Does it hurt when they take bone marrow?
When you donate marrow, you are under general anesthesia and feel no pain during the procedure. Marrow donors can expect to feel some soreness in their lower back for one to two weeks afterward. Typically, marrow donors are back to their normal activities in two to seven days. Most donors say they would do it again to save a life.
Why did they gave my pops chemotherapy for almost 3 years but we could not give him our bone marrow?
Since this is an individual case, your question would be best addressed by the patient’s doctor.
Does the body of a donor reproduce bone marrow?
Yes, a donor’s marrow naturally replaces itself within four to six weeks.
How much can you give? How quickly does it replace itself?
The average amount of marrow and blood donated is about one quart, less if the patient is a baby or child. This is only a fraction of a donor’s total marrow. Most donors are back to their usual routine in a few days, and a donor’s marrow naturally replaces itself within four to six weeks.
Can someone with sickle cell trait donate?
No, they would not be able to donate.
How can active duty military sign up to donate?
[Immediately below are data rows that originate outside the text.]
(** A C function without arguments, up to its [ret]: it keeps the stack above it. *)
Definition c_returns (f : M x86 unit) (s : x86) : Prop :=
  returns f s (λ _ s', r_eip (rf s') = load32 (xmem s) (r_esp (rf s)) ∧ r_esp (rf s') = r_esp (rf s) + 4 ∧
    r_cs (rf s') = r_cs (rf s) ∧ above (r_esp (rf s) + 4) (xmem s) (xmem s')).

(** The switch to a process that has not run yet: it goes where the stack says. *)
Definition first_run (forkret_addr trapret_addr : Z) (forkret : M x86 unit) : M x86 unit :=
  _ ← swtch;
  pc ← getr EIP;
  if negb (pc =? forkret_addr) then undef "jump" else
  _ ← forkret;
  pc ← getr EIP;
  if negb (pc =? trapret_addr) then undef "jump" else trapret.

(** The scheduler switches to the context on [stack], a kernel stack that neither the
    scheduler's own stack nor [old] is on, and that holds the frame [f] above [m0]. *)
Record switches_to (s : x86) (old stack : Z) (m0 : mem) (f : trapframe) : Prop := {
  sw_call : calls_swtch s old (stack + 3996);
  sw_kernel : Z.land (r_cs (rf s)) 3 = 0;
  sw_apart : apart stack 4096 (r_esp (rf s) - 16) 16 ∧ apart stack 4096 old 4;
  sw_mem : ∀ x, in_page stack x → xmem s x = put_words m0 (stack + 4020) (tf_words f) x
}.

Lemma first_run_ok s old stack m0 f forkret_addr trapret_addr forkret :
  0 ≤ stack < two32 - 5000 → switches_to s old stack m0 f → stack_ready trapret_addr forkret_addr m0 stack → tf_ok f → Z.land (cs f) 3 = 3 →
  (∀ s1, r_esp (rf s1) = stack + 4016 → c_returns forkret s1) →
  returns (first_run forkret_addr trapret_addr forkret) s (λ _ s', rf s' = user_regs f).
Proof.
  intros Hst [Hcall Hk [Ha1 Ha2] Hm] (Er & Ef & Ez) Hf Hu Hfr. unfold apart, in_page, PGSIZE in *.
  assert (Hlow : ∀ j, 0 ≤ j < 6 → load32 (xmem s) (stack + 3996 + 4 * j) = load32 m0 (stack + 3996 + 4 * j)).
  { intros j Hj. apply load32_ext. intros i Hi. rewrite Hm by lia. apply put_words_only. lia. }
  unfold first_run. apply returns_bind. eapply returns_mono; [by apply swtch_ok|].
  intros [] [r1 m1] (E1 & Ecs & _ & _ & Hm1). cbn [rf xmem] in *. unfold kept in E1. cbn [words app] in E1.
  injection E1 as _ _ _ _ Eip Esp. apply getr_bind. cbn [rd]. rewrite Eip.
  replace (stack + 3996 + 4 + 4 + 4 + 4) with (stack + 3996 + 4 * 4) by lia. rewrite Hlow by lia.
  replace (stack + 3996 + 4 * 4) with (stack + 4012) by lia. rewrite Ef, Z.eqb_refl. cbn [negb].
  apply returns_bind. eapply returns_mono; [apply Hfr; cbn [rf]; lia|].
  intros [] [r2 m2] (Eip2 & Esp2 & Ecs2 & Hab). cbn [rf xmem] in *.
  apply getr_bind. cbn [rd]. rewrite Eip2, Esp. replace (stack + 3996 + 20) with (stack + 3996 + 4 * 5) in * by lia.
  assert (E5 : load32 m1 (stack + 3996 + 4 * 5) = trapret_addr).
  { rewrite (load32_ext (xmem s)) by (intros i Hi; apply Hm1; lia). rewrite Hlow by lia.
    by replace (stack + 3996 + 4 * 5) with (stack + 4016) by lia. }
  rewrite E5, Z.eqb_refl. cbn [negb]. assert (Etf : get_tf m2 (r_esp r2) = f).
  { rewrite Esp2, Esp. replace (stack + 3996 + 4 * 5 + 4) with (stack + 4020) by lia. apply (get_tf_put m0); [done|]. intros x Hx.
    rewrite (Hab x) by lia. rewrite (Hm1 x) by lia. apply Hm. lia. }
  eapply returns_mono; [apply trapret_user; [lia|congruence|by rewrite Etf]|]. intros [] s3 ->. cbn [rf]. by rewrite Etf.
Qed.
U.S. military personnel are asked to register for the Be The Match Registry through the
Department of Defense (DoD) using one of these options below:
§ Attend a DoD donor drive<https://www.salutetolife.org/joinus.html>
§ Call 1-800-MARROW-3
§ Visit a walk-in registration center<https://www.salutetolife.org/reoccuringdrives.html>
Military personnel is defined as active duty U.S. military personnel and their dependents,
reservists, retirees, National Guard, Coast Guard and DoD civilian personnel.
Why only up to age 44?
People between the ages of 18 and 44 may join the Be The Match Registry at no cost. Currently, this age group is most urgently needed since they are requested by transplant doctors more than 90 percent of the time, and research shows that these donors provide the greatest chance for transplant success. People between the ages of 45 and 60 who want to join the registry are welcome to do so online with a $100 tax-deductible payment.
Are there any medical conditions that can prohibit a potential donor from donating?
Yes, to join, people need to be between the ages of 18 and 60, meet health guidelines and be willing to donate to any patient in need. Medical conditions such as previous cancers, heart disease or autoimmune diseases can prohibit you from donating. More information about our specific medical guidelines can be found at BeTheMatch.org.
Who do I contact to see if I’m a good candidate to donate bone marrow?
Contact Be The Match by visiting BeTheMatch.org or calling 1-800-MARROW-2.
What’s the criteria to donate? (Give blood, no tattoo or serious blood conditions) To join, people need to meet age and health guidelines and be willing to donate to any patient in need. Registration involves completing a health history form and giving a swab of cheek cells. You can join the registry if you regularly donate blood and/or have tattoos. Medical conditions such as previous cancers, heart disease or autoimmune diseases can prohibit you from donating. More information about our specific medical guidelines can be found at BeTheMatch.org.